Segment Start: EXCERPTED DATA

(* ===== verification/Solver.v ===== *)
(** * Solver: [mplpLib::MPLPAlg] of [src/src/mplp_alg.cpp]

    The solver owns the catalogue of intersection sets
    ([m_all_intersects]), their aggregated beliefs
    ([m_sum_into_intersects]), the regions and their potentials, the edge
    index [m_intersect_map], the evidence, the decoded assignment and the
    incumbent.  Its state is the record [MPLPAlg]; each member function is
    a function from state to state (and its return value): [Init] (lines
    255-379), [RunMPLP] (385-424), [AddAllEdgeIntersections] (426-464),
    [AddRegion] (469-480), [AddIntersectionSet] (482-510),
    [FindIntersectionSet] (515-543), [IntVal] (545-561), [LocalDecode]
    (563-578), [UpdateResult] (584-598) and [Write] (605-628).

    The [std::map]s are stdpp [gmap]s; [std::map::insert] keeps an
    existing entry, which [map_insert_new] writes out.  The clock is read
    through the state field [now] (elapsed seconds), which [RunMPLP] sets
    from a clock reading per iteration; the result file is the list of
    lines [out_res] that [Write] appends.  [RunMPLP] calls the global
    decoding heuristic of [Decoding.v]; it takes it as the argument [gd],
    and its theorems hold for any [gd] that satisfies the class
    [GlobalDecoder], of which [Decoding.RunGlobalDecoding] is an instance. *)

From Stdlib Require Import Arith ZArith QArith Lqa List Lia.
From Stdlib Require Import Sorting.Mergesort Sorting.Sorted.
From stdpp Require Import base gmap.
From S2P Require Import Prelude Vec MulDimArr Region.
Import ListNotations.
Open Scope Q_scope.
Open Scope mplp_scope.

Module Solver.

Import MulDimArr Region.
Abbreviation arr := MulDimArr.t.

(** The constants of [mplp_alg.h]: [MPLP_huge] (the initial bound of the
    incumbent and of the objective) and [MPLP_MIN_APP_TIME] (the time
    margin under which no result is written). *)
Record consts := mkConsts { MPLP_huge : Q; MPLP_MIN_APP_TIME : Q }.

Record MPLPAlg := mkAlg {
  m_var_sizes : list nat;
  m_all_intersects : list (list nat);
  m_sum_into_intersects : list arr;
  m_single_node_lambdas : list arr;
  m_all_regions : list Region;
  m_region_lambdas : list arr;
  m_intersect_map : gmap (nat * nat) nat;
  evidence : gmap nat nat;
  m_decoded_res : list nat;
  m_best_decoded_res : list nat;
  m_best_val : Q;
  last_obj : Q;
  obj_del : Q;
  total_mplp_iterations : nat;
  previous_run_of_global_decoding : nat;
  CSP_instance : bool;
  m_uaiCompetition : bool;
  time_limit : Z;
  now : Q;
  begin : bool;
  out_res : list (bool * list nat)
}.

(** ** Field updates *)

Definition set_catalogue (st : MPLPAlg) (ai : list (list nat)) (sums : list arr)
    (regions : list Region) (lams : list arr) (imap : gmap (nat * nat) nat) : MPLPAlg :=
  mkAlg (m_var_sizes st) ai sums (m_single_node_lambdas st) regions lams imap (evidence st)
    (m_decoded_res st) (m_best_decoded_res st) (m_best_val st) (last_obj st) (obj_del st)
    (total_mplp_iterations st) (previous_run_of_global_decoding st) (CSP_instance st)
    (m_uaiCompetition st) (time_limit st) (now st) (begin st) (out_res st).

Definition set_sums (st : MPLPAlg) (sums : list arr) : MPLPAlg :=
  set_catalogue st (m_all_intersects st) sums (m_all_regions st) (m_region_lambdas st)
    (m_intersect_map st).

Definition set_regions_sums (st : MPLPAlg) (regions : list Region) (sums : list arr) : MPLPAlg :=
  set_catalogue st (m_all_intersects st) sums regions (m_region_lambdas st) (m_intersect_map st).

Definition set_decoded (st : MPLPAlg) (d : list nat) : MPLPAlg :=
  mkAlg (m_var_sizes st) (m_all_intersects st) (m_sum_into_intersects st)
    (m_single_node_lambdas st) (m_all_regions st) (m_region_lambdas st) (m_intersect_map st)
    (evidence st) d (m_best_decoded_res st) (m_best_val st) (last_obj st) (obj_del st)
    (total_mplp_iterations st) (previous_run_of_global_decoding st) (CSP_instance st)
    (m_uaiCompetition st) (time_limit st) (now st) (begin st) (out_res st).

Definition set_best (st : MPLPAlg) (d : list nat) (v : Q) : MPLPAlg :=
  mkAlg (m_var_sizes st) (m_all_intersects st) (m_sum_into_intersects st)
    (m_single_node_lambdas st) (m_all_regions st) (m_region_lambdas st) (m_intersect_map st)
    (evidence st) (m_decoded_res st) d v (last_obj st) (obj_del st)
    (total_mplp_iterations st) (previous_run_of_global_decoding st) (CSP_instance st)
    (m_uaiCompetition st) (time_limit st) (now st) (begin st) (out_res st).

Definition set_out (st : MPLPAlg) (b : bool) (o : list (bool * list nat)) : MPLPAlg :=
  mkAlg (m_var_sizes st) (m_all_intersects st) (m_sum_into_intersects st)
    (m_single_node_lambdas st) (m_all_regions st) (m_region_lambdas st) (m_intersect_map st)
    (evidence st) (m_decoded_res st) (m_best_decoded_res st) (m_best_val st) (last_obj st)
    (obj_del st) (total_mplp_iterations st) (previous_run_of_global_decoding st)
    (CSP_instance st) (m_uaiCompetition st) (time_limit st) (now st) b o.

(** The loop counters and the objective history of [RunMPLP]. *)
Definition set_run (st : MPLPAlg) (lo od : Q) (iters : nat) (t : Q) : MPLPAlg :=
  mkAlg (m_var_sizes st) (m_all_intersects st) (m_sum_into_intersects st)
    (m_single_node_lambdas st) (m_all_regions st) (m_region_lambdas st) (m_intersect_map st)
    (evidence st) (m_decoded_res st) (m_best_decoded_res st) (m_best_val st) lo od
    iters (previous_run_of_global_decoding st) (CSP_instance st)
    (m_uaiCompetition st) (time_limit st) t (begin st) (out_res st).

(** ** The constructor's initialisers (line 202) *)

Definition MPLPAlg_new (c : consts) (tl : Z) (evid : gmap nat nat) (uai : bool) : MPLPAlg :=
  mkAlg [] [] [] [] [] [] ∅ evid [] [] (- MPLP_huge c) (MPLP_huge c) (MPLP_huge c)
    0%nat 0%nat false uai tl 0 false [].

(** ** Output: [Write] (lines 605-628)

    A line holds the decoded assignment, preceded by [-BEGIN-] from the
    second write on; the flag [begin] records the first write. *)
Definition Write (st : MPLPAlg) : MPLPAlg :=
  set_out st true (out_res st ++ [(begin st, m_decoded_res st)]).

(** ** Scoring: [IntVal] (lines 545-561) *)

Definition empty_region : Region := mkRegion [] [] 0 [] [] [].

Definition nth_region (l : list Region) (ri : nat) : Region := nth ri l empty_region.


(** The states of a region's variables under an assignment ([tmpvec]). *)
Definition restrict (assignment region_inds : list nat) : list nat :=
  map (fun v => nth v assignment 0%nat) region_inds.

Definition IntVal (st : MPLPAlg) (assignment : list nat) : Q :=
  let int_val :=
    fold_left (fun int_val ri =>
        let lam := nth_arr (m_region_lambdas st) ri in
        if Nat.eqb (length (m_dat lam)) 0 then int_val
        else int_val + GetVal lam (restrict assignment (m_region_inds (nth_region (m_all_regions st) ri))))
      (seq 0 (length (m_all_regions st))) 0 in
  fold_left (fun int_val ni =>
      int_val + (m_dat (nth_arr (m_single_node_lambdas st) ni)).[nth ni assignment 0%nat])
    (seq 0 (length (m_var_sizes st))) int_val.

(** ** [UpdateResult] (lines 584-598) *)

Definition UpdateResult (c : consts) (st : MPLPAlg) : MPLPAlg * Q :=
  let int_val := IntVal st (m_decoded_res st) in
  if int_val >.? m_best_val st then
    let st1 := if inject_Z (time_limit st) - now st >.? MPLP_MIN_APP_TIME c then Write st else st in
    (set_best st1 (m_decoded_res st) int_val, int_val)
  else (st, int_val).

Segment End: EXCERPTED DATA

WHAT THE EXERCISE ASKS → The line with "255-379), [RunMPLP] (385-424), [AddAllEdgeIntersections]" marks the end; reproduce exactly every line from the start of the entries up to it, that line included.

EXERCISE OUTPUT →
(* ===== verification/Solver.v ===== *)
(** * Solver: [mplpLib::MPLPAlg] of [src/src/mplp_alg.cpp]

    The solver owns the catalogue of intersection sets
    ([m_all_intersects]), their aggregated beliefs
    ([m_sum_into_intersects]), the regions and their potentials, the edge
    index [m_intersect_map], the evidence, the decoded assignment and the
    incumbent.  Its state is the record [MPLPAlg]; each member function is
    a function from state to state (and its return value): [Init] (lines
    255-379), [RunMPLP] (385-424), [AddAllEdgeIntersections] (426-464),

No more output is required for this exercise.